Nvidia will use Omniverse to enable Drive Sim 2.0, which lets carmakers test their self-driving cars inside Omniverse. It uses USD as Nvidia transitions from game engines to a true simulation engine for Omniverse, said Danny Shapiro, senior director for automobiles at Nvidia. Nvidia’s own developers will now be able to support new hardware technologies earlier than they could in the past.
“We initially built it for our own needs, so that when technologies were being developed in different groups that they could share immediately, rather than have to wait for the development of it into their particular area,” Kerris said. “The same holds true with our developers. It used to be if we brought a technology out, we would then work with our developers, and it would take a period of time for them to support it. However, by building this platform that crosses over these, we have the ability now to bring out new technologies that they can take advantage of day one.”
The metaverse of the future
One question is how well Omniverse will be able to deal with latency, or interaction delays across the cloud. That would be important for game developers, who have to create games that operate in real time. Scenes built with Omniverse can be rendered at 30, 60, or 120 frames per second as needed for a real-time application like a game.
Kerris said in an earlier chat that most of what you’re looking at doesn’t have to be constantly refreshed on everybody’s screen, making the real-time updating of the Omniverse more efficient. Nvidia’s Nucleus tech is a kind of traffic cop that communicates what is changing in a scene as multiple parties work on it at once.

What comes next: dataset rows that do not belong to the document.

(** A column of strings under the header ["c"]. *)
Definition strings_under (header : string) (l : list string) : list row :=
  map (fun s => ({[ header := JStr s ]} : row)) l.

(** A storage that holds one file and one sheet entry of it. *)
Definition report_file : Storage.InsertExcelFile.t :=
  {| Storage.InsertExcelFile.filename := "a1b2c3";
     Storage.InsertExcelFile.originalName := "report.xlsx";
     Storage.InsertExcelFile.size := 2048;
     Storage.InsertExcelFile.mimeType := "application/vnd.ms-excel" |}.

Definition report_sheet : Storage.InsertExcelData.t :=
  {| Storage.InsertExcelData.fileId := "file-1";
     Storage.InsertExcelData.sheetName := "Sheet1";
     Storage.InsertExcelData.headers := sales_headers;
     Storage.InsertExcelData.data := sales_rows;
     Storage.InsertExcelData.rowCount := 3;
     Storage.InsertExcelData.columnCount := 2;
     Storage.InsertExcelData.statistics := None |}.

Definition stored : Storage.MemStorage :=
  fst (Storage.createExcelData
         (fst (Storage.createExcelFile Storage.empty report_file "file-1" 1000))
         report_sheet "data-1" 1001).

End Examples.

(** ** The statements of the specification *)

Module Spec.
Import Js Stats Model.

Definition is_Some_b {A} (o : option A) : bool :=
  match o with Some _ => true | None => false end.

Definition nonempty {A} (l : list A) : bool := Nat.ltb 0 (List.length l).

(** *** Branches of the column statistics *)

(** The fields of the numeric branch are all present, or all absent. *)
Definition numeric_fields_present (p : ColumnProfile) : bool :=
  is_Some_b (mean p) && is_Some_b (min p) && is_Some_b (max p)
  && is_Some_b (range p) && is_Some_b (median p)
  && is_Some_b (variance p) && is_Some_b (standardDeviation p).

Definition numeric_fields_absent (p : ColumnProfile) : bool :=
  negb (is_Some_b (mean p) || is_Some_b (min p) || is_Some_b (max p)
        || is_Some_b (range p) || is_Some_b (median p)
        || is_Some_b (variance p) || is_Some_b (standardDeviation p)).

(** Which branch a profile comes from, read from the fields it has. *)
Inductive Branch : Type := NumericBranch | TextBranch | BaseOnly | Mixed.

Definition branch (p : ColumnProfile) : Branch :=
  if numeric_fields_present p && negb (is_Some_b (mode p)) then NumericBranch
  else if numeric_fields_absent p && is_Some_b (mode p) then TextBranch
  else if numeric_fields_absent p && negb (is_Some_b (mode p)) then BaseOnly
  else Mixed.

(** *** Exact fractions *)

(** [k] out of [n], as a rational number ([n] positive). *)
Definition fraction (k n : nat) : Q := Z.of_nat k # Pos.of_nat n.

Definition Qlt_b (a b : Q) : bool := negb (Qle_bool b a).

(** [k] strictly exceeds the fraction [q] of [n]. *)
Definition exceeds (q : Q) (k n : nat) : bool :=
  Qlt_b (q * inject_Z (Z.of_nat n)) (inject_Z (Z.of_nat k)).

(** The largest length of an array. *)
Definition max_array_length : Z := 2 ^ 32 - 1.

(** *** The entries of a column, in the words of the specification

    The definitions of this part do not use the functions of the code:
    they say on the values themselves what the specification says. *)

(** A null, undefined or empty-string entry. *)
Definition missing (v : any) : bool :=
  match v with
  | JNull | JUndefined => true
  | JStr EmptyString => true
  | _ => false
  end.

(** The entries that remain when the missing ones are discarded. *)
Fixpoint present_entries (values : list any) : list any :=
  match values with
  | [] => []
  | v :: values' =>
      if missing v then present_entries values'
      else v :: present_entries values'
  end.

(** The number of entries that pass a check. *)
Fixpoint count_of {A} (check : A -> bool) (l : list A) : nat :=
  match l with
  | [] => 0%nat
  | a :: l' => if check a then S (count_of check l') else count_of check l'
  end.
(** * Norish: the recipe-normalization pipeline

    A shallow embedding of the parsers of the recipe importer
    (lib/helpers.ts, server/parser/parsers/*.ts, server/parser/index.ts,
    server/importers/*.ts, server/db/repositories/stores.ts) and the
    properties the specification states about them.

    Conventions of the embedding.
    - A JavaScript string is a [string] whose characters are code units
      below 256 (Latin-1); [toLowerCase], [trim] and the regular-expression
      classes [\d], [\s], [\w], [\b] are written for that range.
    - [undefined] and [null] results are [None].
    - A JavaScript number that the modelled code produces from digit
      strings is a double whose value is an integer: [Num z] with [z] the
      value after rounding to 53 significant bits, [Infinity] from
      2^1024 on, [NaN] where the code could in principle meet it.
    - Code that throws, logs or calls an external collaborator runs in a
      small state-and-exception monad over an event trace. *)

From Stdlib Require Import ZArith QArith String Ascii List Bool Lia DecimalString Sorted.
From stdpp Require Import base gmap sets list strings.

Set Warnings "-clear-no-such-hyp".

Local Open Scope string_scope.
Local Open Scope list_scope.

(** ** JavaScript strings *)

Module Js.

Definition code (c : ascii) : nat := nat_of_ascii c.

(** [\d] *)
Definition is_digit (c : ascii) : bool :=
  (48 <=? code c)%nat && (code c <=? 57)%nat.

(** [\s], and the characters [String.prototype.trim] strips. *)
Definition is_space (c : ascii) : bool :=
  let n := code c in
  ((9 <=? n)%nat && (n <=? 13)%nat) || (n =? 32)%nat || (n =? 160)%nat.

As for viewing the Omniverse, gamers could access it using a high-end PC with a single Nvidia RTX graphics card.
Huang said in his speech, “The metaverse is coming. Future worlds will be photorealistic, obey the laws of physics or not, and inhabited by human avatars and AI beings.”
He said that games like Fortnite or Minecraft or Roblox are like the early versions of the metaverse. But he said the metaverse is not only a place to play games. It’s a place to simulate the future.
“We are building cities because we need to simulate these virtual worlds for our autonomous vehicles,” Kerris said. “We need a world in which we can train them and test them. Our goal is to scale it so so you could drive continuously drive a virtual car continuously from Los Angeles to New York, in real time, using the actual hardware that’s going to be inside the car and give it a virtual reality experience plugged into its sensory inputs, the output of our simulator and fool it into thinking it’s in the real world. And for that, it has to be an extremely large world. We’re not quite there yet. But that is what we are moving towards.”
For game companies, I can foresee game publishers eventually trading around their cities, as one might build a replica of Paris while another might build New York. After all, if everyone works with USD technology, there might not be a need to rebuild every city from scratch for simulations like games.
Ivar Dahlberg, technical artist at Embark Studios, a game studio in Stockholm, said it is tantalizing to think about trading cities back and forth between game developers who are working on city-level games.
“Traditionally, developers have focused on a world for someone else to experience,” he said. “But now it seems there are lots more opportunities for developers to create something together with the inhabitants of that world. You can share the tools with everybody who is playing. That ties in quite nicely to the idea of a metaverse. USD is definitely a step in that direction.”
Tsigkari said, “That is an experience that may not be very far out. It won’t matter if one company builds Paris, London, or New York. It will be more about what you are doing with those assets. What is the experience that you offer to the user with those assets?”
As I saw recently in the film A Glitch in the Matrix, it will be easier to believe in the future that we’re all living in a simulation. I expect that Nvidia will be able to fake a moon landing for us next.